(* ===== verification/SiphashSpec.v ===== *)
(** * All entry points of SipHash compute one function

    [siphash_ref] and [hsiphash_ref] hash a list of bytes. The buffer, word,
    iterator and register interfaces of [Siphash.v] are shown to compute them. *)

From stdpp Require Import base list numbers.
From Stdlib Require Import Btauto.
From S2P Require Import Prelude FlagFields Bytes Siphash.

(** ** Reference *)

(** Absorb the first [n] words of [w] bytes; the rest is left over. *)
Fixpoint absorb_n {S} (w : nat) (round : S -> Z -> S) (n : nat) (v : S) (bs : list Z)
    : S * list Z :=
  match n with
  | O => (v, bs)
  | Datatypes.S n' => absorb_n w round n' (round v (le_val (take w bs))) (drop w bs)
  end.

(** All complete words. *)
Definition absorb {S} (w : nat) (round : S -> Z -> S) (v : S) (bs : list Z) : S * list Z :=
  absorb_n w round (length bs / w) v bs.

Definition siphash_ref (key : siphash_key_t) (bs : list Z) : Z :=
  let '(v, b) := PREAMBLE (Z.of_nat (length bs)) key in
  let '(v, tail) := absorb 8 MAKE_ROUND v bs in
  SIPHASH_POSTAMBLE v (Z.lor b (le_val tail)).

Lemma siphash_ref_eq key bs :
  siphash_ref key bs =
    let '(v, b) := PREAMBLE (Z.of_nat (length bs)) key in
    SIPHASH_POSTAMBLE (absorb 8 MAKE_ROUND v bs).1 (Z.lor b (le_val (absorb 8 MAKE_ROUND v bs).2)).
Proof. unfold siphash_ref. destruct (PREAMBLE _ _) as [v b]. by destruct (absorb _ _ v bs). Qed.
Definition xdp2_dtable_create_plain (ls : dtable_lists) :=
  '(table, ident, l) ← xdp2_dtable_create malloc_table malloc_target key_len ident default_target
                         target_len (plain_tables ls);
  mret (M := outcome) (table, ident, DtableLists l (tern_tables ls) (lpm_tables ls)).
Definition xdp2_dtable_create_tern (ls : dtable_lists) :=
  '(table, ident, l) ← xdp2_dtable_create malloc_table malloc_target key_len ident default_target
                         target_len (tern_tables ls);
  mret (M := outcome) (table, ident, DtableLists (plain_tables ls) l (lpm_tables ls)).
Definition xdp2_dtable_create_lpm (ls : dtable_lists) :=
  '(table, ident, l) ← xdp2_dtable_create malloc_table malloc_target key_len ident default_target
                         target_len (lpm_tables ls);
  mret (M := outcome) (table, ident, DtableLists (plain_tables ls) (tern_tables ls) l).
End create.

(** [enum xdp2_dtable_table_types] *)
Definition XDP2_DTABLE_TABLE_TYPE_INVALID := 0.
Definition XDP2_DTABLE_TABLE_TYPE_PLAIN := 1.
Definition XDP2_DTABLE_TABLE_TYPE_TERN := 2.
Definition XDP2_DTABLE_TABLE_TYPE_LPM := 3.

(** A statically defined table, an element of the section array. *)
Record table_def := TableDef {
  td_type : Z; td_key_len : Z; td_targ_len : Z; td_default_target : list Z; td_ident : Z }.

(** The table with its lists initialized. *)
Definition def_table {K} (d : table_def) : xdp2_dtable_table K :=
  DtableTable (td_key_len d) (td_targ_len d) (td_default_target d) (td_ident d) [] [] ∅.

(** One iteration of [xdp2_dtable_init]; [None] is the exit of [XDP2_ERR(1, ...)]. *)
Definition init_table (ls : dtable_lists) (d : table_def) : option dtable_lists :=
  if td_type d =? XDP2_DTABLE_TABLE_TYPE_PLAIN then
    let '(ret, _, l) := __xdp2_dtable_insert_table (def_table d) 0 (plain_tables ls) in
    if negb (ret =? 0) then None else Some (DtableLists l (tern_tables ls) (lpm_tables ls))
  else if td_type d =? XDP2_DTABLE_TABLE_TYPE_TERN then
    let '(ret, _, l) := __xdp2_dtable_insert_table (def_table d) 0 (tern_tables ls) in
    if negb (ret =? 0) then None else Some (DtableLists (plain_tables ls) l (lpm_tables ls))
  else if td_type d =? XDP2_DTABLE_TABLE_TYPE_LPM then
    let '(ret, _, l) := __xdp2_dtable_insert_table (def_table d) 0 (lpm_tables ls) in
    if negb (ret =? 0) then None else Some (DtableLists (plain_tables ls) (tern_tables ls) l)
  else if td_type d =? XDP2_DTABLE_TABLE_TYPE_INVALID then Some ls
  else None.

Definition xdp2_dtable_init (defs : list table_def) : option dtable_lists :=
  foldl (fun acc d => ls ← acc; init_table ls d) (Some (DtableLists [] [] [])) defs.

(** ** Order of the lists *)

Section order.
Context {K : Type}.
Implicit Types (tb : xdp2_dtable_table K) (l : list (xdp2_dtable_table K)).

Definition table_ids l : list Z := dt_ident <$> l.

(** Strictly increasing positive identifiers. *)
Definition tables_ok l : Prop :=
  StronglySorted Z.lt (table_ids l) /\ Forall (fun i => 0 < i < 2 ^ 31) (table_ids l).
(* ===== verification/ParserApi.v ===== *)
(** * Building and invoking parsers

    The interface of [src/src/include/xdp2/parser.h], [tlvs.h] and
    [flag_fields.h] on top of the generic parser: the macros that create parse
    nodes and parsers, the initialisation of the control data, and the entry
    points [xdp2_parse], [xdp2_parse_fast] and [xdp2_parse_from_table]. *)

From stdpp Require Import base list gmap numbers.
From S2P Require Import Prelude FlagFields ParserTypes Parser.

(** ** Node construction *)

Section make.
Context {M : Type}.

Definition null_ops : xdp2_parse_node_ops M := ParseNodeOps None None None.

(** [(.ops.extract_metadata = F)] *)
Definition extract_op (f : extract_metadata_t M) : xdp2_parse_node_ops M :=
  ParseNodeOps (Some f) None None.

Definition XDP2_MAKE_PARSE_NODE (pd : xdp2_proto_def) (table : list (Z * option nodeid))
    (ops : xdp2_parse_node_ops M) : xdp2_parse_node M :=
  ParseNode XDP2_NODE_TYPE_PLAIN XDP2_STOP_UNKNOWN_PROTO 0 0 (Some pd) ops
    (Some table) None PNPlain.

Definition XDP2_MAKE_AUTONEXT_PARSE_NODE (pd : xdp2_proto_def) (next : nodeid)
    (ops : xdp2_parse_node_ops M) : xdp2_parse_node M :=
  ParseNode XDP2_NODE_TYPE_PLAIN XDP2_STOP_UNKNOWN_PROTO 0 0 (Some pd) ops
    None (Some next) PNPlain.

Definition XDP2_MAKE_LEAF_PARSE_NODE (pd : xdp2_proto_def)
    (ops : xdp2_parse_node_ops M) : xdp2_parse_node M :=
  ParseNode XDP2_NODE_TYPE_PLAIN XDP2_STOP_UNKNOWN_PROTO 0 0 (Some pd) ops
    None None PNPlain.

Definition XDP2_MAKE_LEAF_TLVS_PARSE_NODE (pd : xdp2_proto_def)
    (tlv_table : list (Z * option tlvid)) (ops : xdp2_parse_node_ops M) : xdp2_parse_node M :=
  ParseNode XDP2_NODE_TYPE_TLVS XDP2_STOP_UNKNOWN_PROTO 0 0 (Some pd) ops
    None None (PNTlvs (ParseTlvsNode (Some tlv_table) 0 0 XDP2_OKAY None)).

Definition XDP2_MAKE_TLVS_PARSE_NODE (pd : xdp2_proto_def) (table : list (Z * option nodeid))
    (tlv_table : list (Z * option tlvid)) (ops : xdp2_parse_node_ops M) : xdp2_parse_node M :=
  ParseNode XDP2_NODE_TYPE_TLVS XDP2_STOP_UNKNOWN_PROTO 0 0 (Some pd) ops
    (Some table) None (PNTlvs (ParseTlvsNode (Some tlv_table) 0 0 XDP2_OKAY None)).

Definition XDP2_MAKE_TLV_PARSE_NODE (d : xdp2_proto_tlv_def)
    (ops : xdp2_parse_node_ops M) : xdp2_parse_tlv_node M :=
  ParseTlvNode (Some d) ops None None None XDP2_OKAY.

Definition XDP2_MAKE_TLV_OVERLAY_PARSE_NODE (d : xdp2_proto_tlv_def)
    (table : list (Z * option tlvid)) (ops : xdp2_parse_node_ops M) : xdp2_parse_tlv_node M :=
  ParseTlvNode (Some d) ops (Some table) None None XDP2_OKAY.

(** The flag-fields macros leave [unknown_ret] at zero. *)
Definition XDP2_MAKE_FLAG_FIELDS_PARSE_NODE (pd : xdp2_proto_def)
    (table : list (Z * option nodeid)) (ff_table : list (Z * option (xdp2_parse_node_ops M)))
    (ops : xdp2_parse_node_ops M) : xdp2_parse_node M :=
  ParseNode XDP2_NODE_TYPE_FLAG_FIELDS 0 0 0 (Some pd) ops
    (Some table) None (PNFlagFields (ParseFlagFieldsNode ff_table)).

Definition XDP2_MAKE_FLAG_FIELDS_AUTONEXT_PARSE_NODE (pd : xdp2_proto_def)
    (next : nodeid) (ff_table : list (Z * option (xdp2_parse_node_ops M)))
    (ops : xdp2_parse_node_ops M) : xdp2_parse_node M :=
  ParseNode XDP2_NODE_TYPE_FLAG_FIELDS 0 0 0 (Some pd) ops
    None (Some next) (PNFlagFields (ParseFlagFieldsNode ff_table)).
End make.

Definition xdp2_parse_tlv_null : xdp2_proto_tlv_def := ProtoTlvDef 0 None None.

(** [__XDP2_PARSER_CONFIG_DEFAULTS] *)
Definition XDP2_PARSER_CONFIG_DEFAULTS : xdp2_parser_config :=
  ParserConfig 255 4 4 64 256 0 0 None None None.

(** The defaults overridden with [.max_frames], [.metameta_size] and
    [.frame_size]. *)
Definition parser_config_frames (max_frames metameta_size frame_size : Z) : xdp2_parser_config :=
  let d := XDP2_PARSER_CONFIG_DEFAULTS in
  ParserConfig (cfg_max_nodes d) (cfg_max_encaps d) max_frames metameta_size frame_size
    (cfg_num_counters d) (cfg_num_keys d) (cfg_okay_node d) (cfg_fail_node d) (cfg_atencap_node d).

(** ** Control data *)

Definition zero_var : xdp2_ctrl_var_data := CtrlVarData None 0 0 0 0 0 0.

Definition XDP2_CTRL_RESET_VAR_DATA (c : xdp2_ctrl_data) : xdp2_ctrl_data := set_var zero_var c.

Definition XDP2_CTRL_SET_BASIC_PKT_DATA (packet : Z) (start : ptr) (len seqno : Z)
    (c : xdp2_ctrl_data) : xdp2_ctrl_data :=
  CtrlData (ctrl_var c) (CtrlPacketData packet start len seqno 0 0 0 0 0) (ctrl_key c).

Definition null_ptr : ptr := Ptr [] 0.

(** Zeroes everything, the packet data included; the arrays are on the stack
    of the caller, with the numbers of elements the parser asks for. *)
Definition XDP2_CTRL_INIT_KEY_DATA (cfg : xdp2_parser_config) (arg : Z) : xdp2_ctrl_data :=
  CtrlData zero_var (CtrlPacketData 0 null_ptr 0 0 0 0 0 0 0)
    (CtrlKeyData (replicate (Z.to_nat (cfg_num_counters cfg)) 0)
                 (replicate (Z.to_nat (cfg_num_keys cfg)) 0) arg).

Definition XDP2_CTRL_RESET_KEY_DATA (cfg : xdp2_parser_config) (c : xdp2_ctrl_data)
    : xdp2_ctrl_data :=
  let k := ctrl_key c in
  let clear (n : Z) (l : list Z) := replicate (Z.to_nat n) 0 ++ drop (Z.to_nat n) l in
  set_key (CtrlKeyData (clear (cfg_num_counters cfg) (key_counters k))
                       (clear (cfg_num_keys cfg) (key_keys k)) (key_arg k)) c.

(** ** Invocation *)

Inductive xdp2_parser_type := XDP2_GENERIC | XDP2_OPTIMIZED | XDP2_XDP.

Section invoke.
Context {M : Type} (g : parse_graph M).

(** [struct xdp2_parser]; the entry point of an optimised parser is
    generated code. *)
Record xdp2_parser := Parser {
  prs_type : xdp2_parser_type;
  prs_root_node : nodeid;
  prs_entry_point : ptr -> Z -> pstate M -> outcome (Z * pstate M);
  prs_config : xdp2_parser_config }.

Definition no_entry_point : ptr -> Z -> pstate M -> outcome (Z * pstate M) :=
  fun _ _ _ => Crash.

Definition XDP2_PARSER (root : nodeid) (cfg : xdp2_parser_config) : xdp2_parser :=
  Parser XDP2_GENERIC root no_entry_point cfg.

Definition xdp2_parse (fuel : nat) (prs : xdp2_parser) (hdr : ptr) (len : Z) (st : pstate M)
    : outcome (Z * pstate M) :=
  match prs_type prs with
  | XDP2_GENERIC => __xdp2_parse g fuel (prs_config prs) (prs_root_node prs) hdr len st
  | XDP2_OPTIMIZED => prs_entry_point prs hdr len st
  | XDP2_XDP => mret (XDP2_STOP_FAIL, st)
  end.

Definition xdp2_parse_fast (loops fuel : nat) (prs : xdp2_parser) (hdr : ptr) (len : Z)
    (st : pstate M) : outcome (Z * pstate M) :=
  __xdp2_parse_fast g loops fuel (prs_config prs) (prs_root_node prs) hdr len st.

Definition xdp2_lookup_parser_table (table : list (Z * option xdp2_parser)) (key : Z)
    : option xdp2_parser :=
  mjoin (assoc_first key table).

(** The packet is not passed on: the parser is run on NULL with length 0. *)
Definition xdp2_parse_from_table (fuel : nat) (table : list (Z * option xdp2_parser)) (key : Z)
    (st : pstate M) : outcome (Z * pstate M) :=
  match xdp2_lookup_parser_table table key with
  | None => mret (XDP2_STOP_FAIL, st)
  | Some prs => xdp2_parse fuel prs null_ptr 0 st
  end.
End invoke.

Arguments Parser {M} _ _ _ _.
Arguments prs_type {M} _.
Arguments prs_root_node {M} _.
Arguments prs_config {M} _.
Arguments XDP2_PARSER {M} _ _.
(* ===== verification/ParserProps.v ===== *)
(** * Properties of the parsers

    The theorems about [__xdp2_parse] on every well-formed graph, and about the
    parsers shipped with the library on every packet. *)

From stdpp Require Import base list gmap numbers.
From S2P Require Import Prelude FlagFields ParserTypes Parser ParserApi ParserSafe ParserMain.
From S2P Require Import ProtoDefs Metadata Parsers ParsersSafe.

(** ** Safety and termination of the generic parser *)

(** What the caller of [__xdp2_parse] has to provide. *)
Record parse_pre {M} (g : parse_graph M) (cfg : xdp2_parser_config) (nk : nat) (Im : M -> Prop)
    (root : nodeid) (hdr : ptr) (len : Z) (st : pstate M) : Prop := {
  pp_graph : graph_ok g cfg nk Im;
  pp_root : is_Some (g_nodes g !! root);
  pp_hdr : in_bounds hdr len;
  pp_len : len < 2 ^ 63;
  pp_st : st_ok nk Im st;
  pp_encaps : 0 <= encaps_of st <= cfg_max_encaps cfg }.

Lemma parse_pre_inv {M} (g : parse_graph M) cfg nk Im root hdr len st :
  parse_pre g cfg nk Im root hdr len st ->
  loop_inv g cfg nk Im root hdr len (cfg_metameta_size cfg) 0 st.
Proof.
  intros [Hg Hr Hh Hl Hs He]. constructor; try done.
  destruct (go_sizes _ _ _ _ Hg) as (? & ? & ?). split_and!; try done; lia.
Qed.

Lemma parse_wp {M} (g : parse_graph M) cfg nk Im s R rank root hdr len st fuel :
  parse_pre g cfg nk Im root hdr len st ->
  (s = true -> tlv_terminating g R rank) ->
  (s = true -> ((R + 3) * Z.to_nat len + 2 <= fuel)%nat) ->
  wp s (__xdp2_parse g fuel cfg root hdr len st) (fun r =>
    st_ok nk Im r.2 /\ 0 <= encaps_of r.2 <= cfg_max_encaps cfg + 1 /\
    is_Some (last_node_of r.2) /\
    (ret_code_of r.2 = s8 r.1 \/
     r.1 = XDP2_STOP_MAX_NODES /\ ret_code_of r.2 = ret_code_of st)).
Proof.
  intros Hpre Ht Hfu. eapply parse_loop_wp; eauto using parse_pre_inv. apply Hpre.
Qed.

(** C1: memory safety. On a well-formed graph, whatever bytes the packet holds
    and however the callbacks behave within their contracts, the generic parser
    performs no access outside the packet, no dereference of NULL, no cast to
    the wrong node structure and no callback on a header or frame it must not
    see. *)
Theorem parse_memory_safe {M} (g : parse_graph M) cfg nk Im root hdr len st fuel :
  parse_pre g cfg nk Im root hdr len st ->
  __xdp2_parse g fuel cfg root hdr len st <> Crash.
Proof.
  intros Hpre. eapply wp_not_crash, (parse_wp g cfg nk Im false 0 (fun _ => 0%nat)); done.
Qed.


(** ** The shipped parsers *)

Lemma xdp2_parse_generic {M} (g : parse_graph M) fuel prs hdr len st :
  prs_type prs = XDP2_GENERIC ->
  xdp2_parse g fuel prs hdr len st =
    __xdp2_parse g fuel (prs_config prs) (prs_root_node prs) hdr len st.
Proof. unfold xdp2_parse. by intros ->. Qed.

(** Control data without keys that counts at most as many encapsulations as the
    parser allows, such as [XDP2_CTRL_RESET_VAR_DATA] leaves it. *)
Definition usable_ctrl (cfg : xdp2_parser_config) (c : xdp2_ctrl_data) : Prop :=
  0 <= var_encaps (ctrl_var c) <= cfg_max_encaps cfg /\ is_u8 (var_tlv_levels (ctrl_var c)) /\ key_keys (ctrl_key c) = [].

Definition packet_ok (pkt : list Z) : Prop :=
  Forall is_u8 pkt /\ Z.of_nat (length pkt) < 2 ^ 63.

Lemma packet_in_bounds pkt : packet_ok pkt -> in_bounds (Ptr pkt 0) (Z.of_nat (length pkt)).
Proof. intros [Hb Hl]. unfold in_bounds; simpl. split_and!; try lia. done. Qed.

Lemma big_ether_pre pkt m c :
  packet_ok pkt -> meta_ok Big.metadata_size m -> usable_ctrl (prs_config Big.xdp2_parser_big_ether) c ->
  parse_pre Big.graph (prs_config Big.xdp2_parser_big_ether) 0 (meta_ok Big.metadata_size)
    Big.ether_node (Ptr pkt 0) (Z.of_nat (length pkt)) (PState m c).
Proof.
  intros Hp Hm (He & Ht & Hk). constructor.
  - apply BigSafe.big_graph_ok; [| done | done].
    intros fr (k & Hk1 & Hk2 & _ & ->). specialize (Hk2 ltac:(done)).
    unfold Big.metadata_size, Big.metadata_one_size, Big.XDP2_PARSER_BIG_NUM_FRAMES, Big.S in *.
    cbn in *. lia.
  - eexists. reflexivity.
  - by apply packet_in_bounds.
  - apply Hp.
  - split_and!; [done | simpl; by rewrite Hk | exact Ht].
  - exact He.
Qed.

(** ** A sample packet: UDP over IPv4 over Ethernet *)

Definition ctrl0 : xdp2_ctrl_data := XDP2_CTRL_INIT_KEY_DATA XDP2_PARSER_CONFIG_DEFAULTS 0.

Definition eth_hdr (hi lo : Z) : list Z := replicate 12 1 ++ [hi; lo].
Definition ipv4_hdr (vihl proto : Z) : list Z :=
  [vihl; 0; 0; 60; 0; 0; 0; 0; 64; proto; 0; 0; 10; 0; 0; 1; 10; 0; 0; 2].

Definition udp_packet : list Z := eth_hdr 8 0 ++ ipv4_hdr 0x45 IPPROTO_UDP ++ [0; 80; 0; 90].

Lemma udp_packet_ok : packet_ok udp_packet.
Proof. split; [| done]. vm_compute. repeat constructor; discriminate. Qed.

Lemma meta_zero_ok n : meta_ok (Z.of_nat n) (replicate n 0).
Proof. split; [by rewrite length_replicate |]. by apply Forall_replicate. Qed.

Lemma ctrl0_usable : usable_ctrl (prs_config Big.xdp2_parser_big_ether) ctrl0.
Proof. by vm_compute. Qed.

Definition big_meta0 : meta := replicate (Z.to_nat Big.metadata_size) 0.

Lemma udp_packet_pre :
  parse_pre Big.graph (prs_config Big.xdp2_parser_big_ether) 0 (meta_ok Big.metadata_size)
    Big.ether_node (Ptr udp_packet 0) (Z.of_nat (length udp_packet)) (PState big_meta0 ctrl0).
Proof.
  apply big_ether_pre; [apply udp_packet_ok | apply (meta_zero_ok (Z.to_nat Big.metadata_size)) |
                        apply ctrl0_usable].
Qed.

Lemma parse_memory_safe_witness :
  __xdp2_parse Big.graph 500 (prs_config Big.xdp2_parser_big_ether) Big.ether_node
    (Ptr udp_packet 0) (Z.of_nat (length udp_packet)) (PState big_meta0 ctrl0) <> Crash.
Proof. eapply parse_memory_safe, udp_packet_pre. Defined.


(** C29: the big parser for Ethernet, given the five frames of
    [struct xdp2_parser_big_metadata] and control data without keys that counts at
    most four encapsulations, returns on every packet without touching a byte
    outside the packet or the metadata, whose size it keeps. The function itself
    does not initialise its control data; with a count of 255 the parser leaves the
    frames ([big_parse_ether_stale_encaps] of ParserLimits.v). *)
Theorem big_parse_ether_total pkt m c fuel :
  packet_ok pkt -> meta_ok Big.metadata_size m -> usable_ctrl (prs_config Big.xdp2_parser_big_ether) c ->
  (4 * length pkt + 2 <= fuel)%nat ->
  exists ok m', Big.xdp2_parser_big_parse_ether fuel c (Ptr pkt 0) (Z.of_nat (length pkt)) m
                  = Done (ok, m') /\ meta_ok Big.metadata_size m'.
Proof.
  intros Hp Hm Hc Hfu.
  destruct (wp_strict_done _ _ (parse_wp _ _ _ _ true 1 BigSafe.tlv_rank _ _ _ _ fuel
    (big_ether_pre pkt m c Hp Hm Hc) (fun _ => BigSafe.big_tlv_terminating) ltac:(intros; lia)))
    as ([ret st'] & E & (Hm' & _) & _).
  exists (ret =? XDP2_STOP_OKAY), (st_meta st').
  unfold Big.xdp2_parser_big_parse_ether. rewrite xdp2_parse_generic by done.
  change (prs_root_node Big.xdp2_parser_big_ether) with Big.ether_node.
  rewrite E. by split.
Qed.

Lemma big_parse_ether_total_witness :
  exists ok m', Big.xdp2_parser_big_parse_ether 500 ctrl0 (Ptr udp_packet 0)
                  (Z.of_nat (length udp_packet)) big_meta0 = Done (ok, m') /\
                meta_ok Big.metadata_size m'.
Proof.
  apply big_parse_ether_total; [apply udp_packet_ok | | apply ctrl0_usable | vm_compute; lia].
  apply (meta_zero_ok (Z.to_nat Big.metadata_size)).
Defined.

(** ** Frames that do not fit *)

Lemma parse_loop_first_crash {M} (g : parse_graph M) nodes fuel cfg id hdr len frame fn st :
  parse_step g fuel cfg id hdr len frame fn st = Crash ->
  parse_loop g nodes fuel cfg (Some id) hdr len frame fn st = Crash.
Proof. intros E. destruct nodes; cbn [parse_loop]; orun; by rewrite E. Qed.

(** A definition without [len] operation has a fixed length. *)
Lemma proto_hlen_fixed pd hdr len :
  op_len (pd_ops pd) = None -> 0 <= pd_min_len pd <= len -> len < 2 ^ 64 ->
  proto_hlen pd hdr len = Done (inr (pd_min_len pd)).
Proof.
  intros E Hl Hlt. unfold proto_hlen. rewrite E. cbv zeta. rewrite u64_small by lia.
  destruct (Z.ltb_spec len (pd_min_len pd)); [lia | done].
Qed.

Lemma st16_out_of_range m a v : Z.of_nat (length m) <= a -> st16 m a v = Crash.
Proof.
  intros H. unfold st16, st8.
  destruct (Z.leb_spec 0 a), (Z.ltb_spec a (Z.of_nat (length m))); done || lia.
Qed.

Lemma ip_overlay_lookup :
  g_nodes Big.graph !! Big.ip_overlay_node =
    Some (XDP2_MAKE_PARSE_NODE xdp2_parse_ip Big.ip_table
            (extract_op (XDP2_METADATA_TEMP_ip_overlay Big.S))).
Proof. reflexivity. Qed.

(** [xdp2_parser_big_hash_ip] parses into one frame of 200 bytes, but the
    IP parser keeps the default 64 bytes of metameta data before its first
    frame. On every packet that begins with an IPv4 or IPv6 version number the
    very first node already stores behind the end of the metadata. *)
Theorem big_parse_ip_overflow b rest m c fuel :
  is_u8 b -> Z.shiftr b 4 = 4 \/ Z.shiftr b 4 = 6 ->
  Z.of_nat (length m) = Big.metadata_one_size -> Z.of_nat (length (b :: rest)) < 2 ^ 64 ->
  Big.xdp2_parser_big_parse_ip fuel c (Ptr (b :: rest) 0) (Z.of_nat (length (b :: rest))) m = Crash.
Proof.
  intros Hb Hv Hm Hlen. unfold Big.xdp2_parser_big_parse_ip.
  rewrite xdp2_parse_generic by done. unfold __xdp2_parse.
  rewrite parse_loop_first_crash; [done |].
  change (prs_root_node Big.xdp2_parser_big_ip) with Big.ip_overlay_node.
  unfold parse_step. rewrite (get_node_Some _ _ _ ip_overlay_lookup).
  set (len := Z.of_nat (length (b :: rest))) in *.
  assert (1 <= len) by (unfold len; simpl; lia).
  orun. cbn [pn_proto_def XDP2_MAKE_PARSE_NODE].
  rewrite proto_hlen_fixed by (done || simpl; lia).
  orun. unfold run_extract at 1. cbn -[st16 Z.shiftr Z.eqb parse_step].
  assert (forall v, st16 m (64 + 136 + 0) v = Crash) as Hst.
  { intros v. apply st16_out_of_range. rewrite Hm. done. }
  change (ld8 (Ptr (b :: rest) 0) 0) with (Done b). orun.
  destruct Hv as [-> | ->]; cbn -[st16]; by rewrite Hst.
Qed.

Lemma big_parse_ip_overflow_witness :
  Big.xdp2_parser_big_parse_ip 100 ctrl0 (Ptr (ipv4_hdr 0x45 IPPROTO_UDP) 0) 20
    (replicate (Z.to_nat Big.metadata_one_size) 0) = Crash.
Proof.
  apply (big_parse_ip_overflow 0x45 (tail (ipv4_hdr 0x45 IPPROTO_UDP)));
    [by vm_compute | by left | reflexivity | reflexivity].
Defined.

____

» WORK ORDER
Using the entries above, output exactly the lines between the line holding "Definition XDP2_CTRL_RESET_VAR_DATA (c" and the line holding "CtrlData zero_var (CtrlPacketData", end lines included, and nothing more.

» FINISHED EXERCISE
Definition XDP2_CTRL_RESET_VAR_DATA (c : xdp2_ctrl_data) : xdp2_ctrl_data := set_var zero_var c.

Definition XDP2_CTRL_SET_BASIC_PKT_DATA (packet : Z) (start : ptr) (len seqno : Z)
    (c : xdp2_ctrl_data) : xdp2_ctrl_data :=
  CtrlData (ctrl_var c) (CtrlPacketData packet start len seqno 0 0 0 0 0) (ctrl_key c).

Definition null_ptr : ptr := Ptr [] 0.

(** Zeroes everything, the packet data included; the arrays are on the stack
    of the caller, with the numbers of elements the parser asks for. *)
Definition XDP2_CTRL_INIT_KEY_DATA (cfg : xdp2_parser_config) (arg : Z) : xdp2_ctrl_data :=
  CtrlData zero_var (CtrlPacketData 0 null_ptr 0 0 0 0 0 0 0)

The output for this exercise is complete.